WORK INSTRUCTION:
Your answer should be only the lines below from the one with "assert (rd 8" to the one with "intros pre rest", repeated exactly, ends included.

ENTRIES PROVIDED:
(* ===== verification/DirStack.v ===== *)
(** * DirStack: listing a directory over the real transport

    A server for one directory, which returns one entry per Rreaddir, behind the
    rings and caches: V9P_Transact over it discharges the interface of
    v9p_readdir. *)

From S2P Require Import Prelude Platform CString Marshal FidPool VirtQueue Handler P9Client P9Correct P9Walk VirtioInit CacheDma Transact Clock Exchange Deliver Fuse FusePath FuseCorrect FuseRead FuseWrite Tame FuseDir FuseSession FuseStack.

(** The entries behind the one with the offset [off]. *)
Fixpoint after (off : Z) (es : list dirent) : list dirent :=
  match es with
  | [] => []
  | e :: es => if de_offset e =? off then es else after off es
  end.

Definition dir_rest (dir : list dirent) (off : Z) : list dirent :=
  if off =? 0 then dir else after off dir.

Definition dir_server (dir : list dirent) (req : list Z) : list Z :=
  if rd 1 4 req =? P9_TREADDIR then
    P9_RREADDIR_MSG (rd 2 5 req) (enc_dirents (take 1 (dir_rest dir (rd 8 11 req))))
  else refuse req.

(** The offsets identify the entries. *)
Definition dir_ok (dir : list dirent) : Prop :=
  Forall dirent_ok dir /\ Forall (fun e => de_offset e <> 0) dir /\ NoDup (de_offset <$> dir).

Lemma after_app pre e rest :
  NoDup (de_offset <$> pre ++ e :: rest) -> after (de_offset e) (pre ++ e :: rest) = rest.
Proof.
  induction pre as [|x pre IH]; intros Hn; cbn [app after].
  - by rewrite Z.eqb_refl.
  - cbn [app] in Hn. rewrite fmap_cons in Hn. apply list.NoDup_cons in Hn as [Hx Hn].
    destruct (Z.eqb_spec (de_offset x) (de_offset e)) as [He|]; [|by apply IH].
    exfalso. apply Hx. rewrite He, fmap_app, fmap_cons. apply elem_of_app. right. by left.
Qed.

Lemma dir_rest_app dir pre rest :
  dir_ok dir -> dir = pre ++ rest -> dir_rest dir (offset_after pre 0) = rest.
Proof.
  intros (_ & Hz & Hn) ->. unfold dir_rest, offset_after.
  destruct pre as [|e pre _] using rev_ind; [done|].
  rewrite fold_left_app. cbn [fold_left]. rewrite <- app_assoc in *. cbn [app] in *.
  apply Forall_app in Hz as [_ Hz]. apply list.Forall_cons in Hz as [Hz _].
  destruct (Z.eqb_spec (de_offset e) 0); [done|]. by apply after_app.
Qed.

Lemma dir_rest_Forall (P : dirent -> Prop) dir off : Forall P dir -> Forall P (dir_rest dir off).
Proof.
  intros Hd. unfold dir_rest. destruct (off =? 0); [done|].
  induction Hd as [|e es He Hes IH]; cbn [after]; [constructor|]. by destruct (_ =? _).
Qed.

Lemma one_entry (es : list dirent) : take 1 es = [] \/ exists e, e ∈ es /\ take 1 es = [e].
Proof. destruct es as [|e es]; [by left|right]. exists e. split; [by left|done]. Qed.

Section dir_server.
Context (dir : list dirent) (ms : Z) (Hdir : dir_ok dir) (Hms : 64 <= ms < 2 ^ 32).
Context (Hfit : Forall (fun e => 11 + Z.of_nat (length (enc_dirent e)) <= ms) dir).

Definition reply_data (off : Z) : list Z := enc_dirents (take 1 (dir_rest dir off)).

Lemma reply_data_fits off (n : Z) :
  0 <= n -> Forall (fun e => Z.of_nat (length (enc_dirent e)) <= n) dir ->
  Z.of_nat (length (reply_data off)) <= n.
Proof.
  intros Hn Hf. unfold reply_data. destruct (one_entry (dir_rest dir off)) as [->|(e & Hin & ->)]; [done|].
  unfold enc_dirents. cbn [fmap list_fmap concat]. rewrite app_nil_r.
  pose proof (dir_rest_Forall _ _ off Hf) as Hr. rewrite list.Forall_forall in Hr. by apply Hr.
Qed.

Lemma dir_server_good : good_server (stateless (dir_server dir)) ms.
Proof.
  intros st req Hl Hb. cbn [stateless snd]. unfold dir_server. destruct (_ =? _).
  2: { apply refuse_good; (done || lia). }
  fold (reply_data (rd 8 11 req)). set (d := reply_data _). unfold P9_RREADDIR_MSG.
  assert (Z.of_nat (length d) <= ms - 11).
  { apply reply_data_fits; [lia|]. eapply Forall_impl; [|exact Hfit]. cbn. lia. }
  apply frame_good; [done..|]. rewrite length_app, length_w32. lia.
Qed.

Lemma enc_dirent_bytes e : dirent_ok e -> Forall is_byte (enc_dirent e).
Proof.
  intros (_ & Hn & _). unfold enc_dirent, enc_qid, w32, w64, enc_str. rewrite !Forall_app.
  split_and!; auto using le_bytes_byte.
Qed.

Lemma dir_server_bytes req : Forall is_byte (dir_server dir req).
Proof.
  unfold dir_server. destruct (_ =? _); [|apply refuse_bytes].
  unfold P9_RREADDIR_MSG, frame, w32, w16. rewrite !Forall_app.
  split_and!; auto using le_bytes_byte. unfold enc_dirents.
  pose proof (dir_rest_Forall _ _ (rd 8 11 req) (proj1 Hdir)) as Hr.
  destruct (one_entry (dir_rest dir (rd 8 11 req))) as [->|(e & Hin & ->)]; [constructor|].
  cbn [fmap list_fmap concat]. rewrite app_nil_r. rewrite list.Forall_forall in Hr.
  by apply enc_dirent_bytes, Hr.
Qed.

(** Its answer to a Treaddir. *)
Lemma dir_server_treaddir tag fid off count :
  0 <= off < 2 ^ 64 ->
  exists tag', dir_server dir (frame P9_TREADDIR tag (t_body (Treaddir fid off count))) =
    P9_RREADDIR_MSG tag' (reply_data off).
Proof.
  intros Ho. unfold dir_server. set (req := frame _ _ _).
  assert (Hreq : take (length req) req = req) by (by apply take_ge).
  assert (Hl : length req = 23%nat).
  { unfold req. rewrite length_frame. cbn [t_body]. by autorewrite with wire. }
  pose proof (frame_rd_type _ _ _ _ _ Hreq ltac:(unfold P9_TREADDIR; lia)) as ->.
  change (P9_TREADDIR =? P9_TREADDIR) with true. cbv iota.
  rewrite (frame_rd_body _ _ _ _ _ Hreq 8 11) by lia. cbn [t_body]. change (11 - 7) with 4.
  assert (rd 8 4 (w32 fid ++ w64 off ++ w32 count) = off) as ->; [|by eexists].
  rewrite rd_skip by (rewrite length_w32; lia). rewrite length_w32.
  change (4 - Z.of_nat 4) with 0. unfold w64. rewrite (rd_here 8). by apply Z.mod_small.
Qed.

Context {E : Type} `{EnvI : !Env E DevView} `{ClockI : !Clock E} `{FuelI : !Fuel}.
Context (srv : E -> unit) `{ServesI : !Serves E srv (stateless (dir_server dir))} (Hfuel : (2 <= fuel)%nat).

Lemma offset_after_range pre rest : dir = pre ++ rest -> 0 <= offset_after pre 0 < 2 ^ 64.
Proof.
  intros Hd. unfold offset_after. destruct pre as [|e pre _] using rev_ind; [cbn; lia|].
  rewrite fold_left_app. cbn [fold_left]. pose proof (proj1 Hdir) as Ho. rewrite Hd in Ho.
  apply Forall_app in Ho as [Ho _]. apply Forall_app in Ho as [_ Ho].
  apply list.Forall_cons in Ho as [Ho _]. apply Ho.
Qed.

Lemma low_exchange m : tame (E := E) low (fun _ => tt) (exchange V9P_Transact m).
Proof.
  unfold exchange, post. tame; [eapply tame_next_tag; apply _|eapply tame_transact; apply _].
Qed.

(** The stack over this device discharges the interface of v9p_readdir. *)
Lemma stack_serves_dir fid : ServesDir False V9P_Transact (stack_inv ms) fid dir.
Proof.
  split; [exact (stack_steady srv _ ms dir_server_good Hfuel)|].
  intros pre rest count s Hs Hd Hc Hf. eapply (wp_tame low), wp_mono; [apply low_exchange| |].
  { apply (exchange_stack srv _ ms dir_server_good Hfuel); [done|msg_size]. }
  intros n s' (Hk & tag & -> & _ & Hx) Hl _. cbn [stateless snd] in *. split; [exact Hk|]. split; [exact Hl|]. cbn [t_type] in *.
  change 40 with P9_TREADDIR in *.
  destruct (dir_server_treaddir tag fid _ count (offset_after_range _ _ Hd)) as (tag' & He).
  rewrite He in *. unfold reply_data in *. rewrite (dir_rest_app _ _ _ Hdir Hd) in *.
  exists 1%nat, tag'. split_and!.
  - by destruct rest.
  - pose proof (reply_data_fits (offset_after pre 0) count ltac:(lia) Hf) as Hr.
    unfold reply_data in Hr. by rewrite (dir_rest_app _ _ _ Hdir Hd) in Hr.
  - unfold P9_RREADDIR_MSG. rewrite length_frame, length_app, length_w32. lia.
  - by rewrite Nat2Z.id.
Qed.
End dir_server.

(** ** A directory with two entries *)

#[local] Opaque pad.

Definition demo_dir : list dirent :=
  [mkDirent (mkP9Qid 0 0 1) 7 8 [97]; mkDirent (mkP9Qid 0 0 2) 9 8 [98; 99]].

Lemma demo_dir_ok : dir_ok demo_dir.
Proof.
  split; [|split].
  - repeat constructor; cbn; lia.
  - repeat constructor; discriminate.
  - apply (bool_decide_eq_true_1 _). vm_compute. reflexivity.
Qed.

Lemma demo_dir_fits (n : Z) :
  26 <= n -> Forall (fun e => Z.of_nat (length (enc_dirent e)) <= n) demo_dir.
Proof.
  intros Hn. repeat (apply list.Forall_cons; split; [rewrite length_enc_dirent; cbn; lia|]). constructor.
Qed.

Lemma demo_dir_fits_64 : Forall (fun e => 11 + Z.of_nat (length (enc_dirent e)) <= 64) demo_dir.
Proof. eapply Forall_impl; [|apply (demo_dir_fits 26); lia]. cbn. lia. Qed.

Definition dir_env : Env (Z * unit) DevView := server_env (stateless (dir_server demo_dir)).

Lemma v9p_readdir_correct_witness :
  exists s' : Sys (Z * unit) Core,
    v9p_readdir (EnvI := dir_env) (FuelI := 3%nat)
      (V9P_Transact (EnvI := dir_env) (FuelI := 3%nat))
      (mkFileInfo 0 3) (mkSys (0, tt) [] mounted_core) = Done (0, s') /\
    exists shown full, fills (sys_log s') = rev shown ++ [] /\ shows [[97]; [98; 99]] shown full.
Proof.
  assert (HF : ServesDir (EnvI := dir_env) False (V9P_Transact (EnvI := dir_env) (FuelI := 3%nat))
    (stack_inv 64) (u32 (fi_fh (mkFileInfo 0 3))) demo_dir).
  { apply (stack_serves_dir (ClockI := server_clock _) demo_dir 64 demo_dir_ok ltac:(lia)
      demo_dir_fits_64 snd (ServesI := serving_serves (stateless (dir_server demo_dir))
        (fun _ => dir_server_bytes demo_dir demo_dir_ok)) (le_S _ _ (le_n 2))). }
  destruct (wp_total _ _ _ (v9p_readdir_correct (EnvI := dir_env) (FuelI := 3%nat) False _ _ _ _ HF
    (proj1 demo_dir_ok) (mkSys (0, tt) [] mounted_core) mounted_inv ltac:(cbn; lia)
    (demo_dir_fits 53 ltac:(lia)) ltac:(unfold fuel; cbn; lia)))
    as (r & s' & Hrun & -> & _ & _ & shown & full & Hf & Hs).
  exists s'. split; [exact Hrun|]. exists shown, full. split; [exact Hf|exact Hs].
Defined.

ANSWER TO THIS PROBLEM:
  assert (rd 8 4 (w32 fid ++ w64 off ++ w32 count) = off) as ->; [|by eexists].
  rewrite rd_skip by (rewrite length_w32; lia). rewrite length_w32.
  change (4 - Z.of_nat 4) with 0. unfold w64. rewrite (rd_here 8). by apply Z.mod_small.
Qed.

Context {E : Type} `{EnvI : !Env E DevView} `{ClockI : !Clock E} `{FuelI : !Fuel}.
Context (srv : E -> unit) `{ServesI : !Serves E srv (stateless (dir_server dir))} (Hfuel : (2 <= fuel)%nat).

Lemma offset_after_range pre rest : dir = pre ++ rest -> 0 <= offset_after pre 0 < 2 ^ 64.
Proof.
  intros Hd. unfold offset_after. destruct pre as [|e pre _] using rev_ind; [cbn; lia|].
  rewrite fold_left_app. cbn [fold_left]. pose proof (proj1 Hdir) as Ho. rewrite Hd in Ho.
  apply Forall_app in Ho as [Ho _]. apply Forall_app in Ho as [_ Ho].
  apply list.Forall_cons in Ho as [Ho _]. apply Ho.
Qed.

Lemma low_exchange m : tame (E := E) low (fun _ => tt) (exchange V9P_Transact m).
Proof.
  unfold exchange, post. tame; [eapply tame_next_tag; apply _|eapply tame_transact; apply _].
Qed.

(** The stack over this device discharges the interface of v9p_readdir. *)
Lemma stack_serves_dir fid : ServesDir False V9P_Transact (stack_inv ms) fid dir.
Proof.
  split; [exact (stack_steady srv _ ms dir_server_good Hfuel)|].
  intros pre rest count s Hs Hd Hc Hf. eapply (wp_tame low), wp_mono; [apply low_exchange| |].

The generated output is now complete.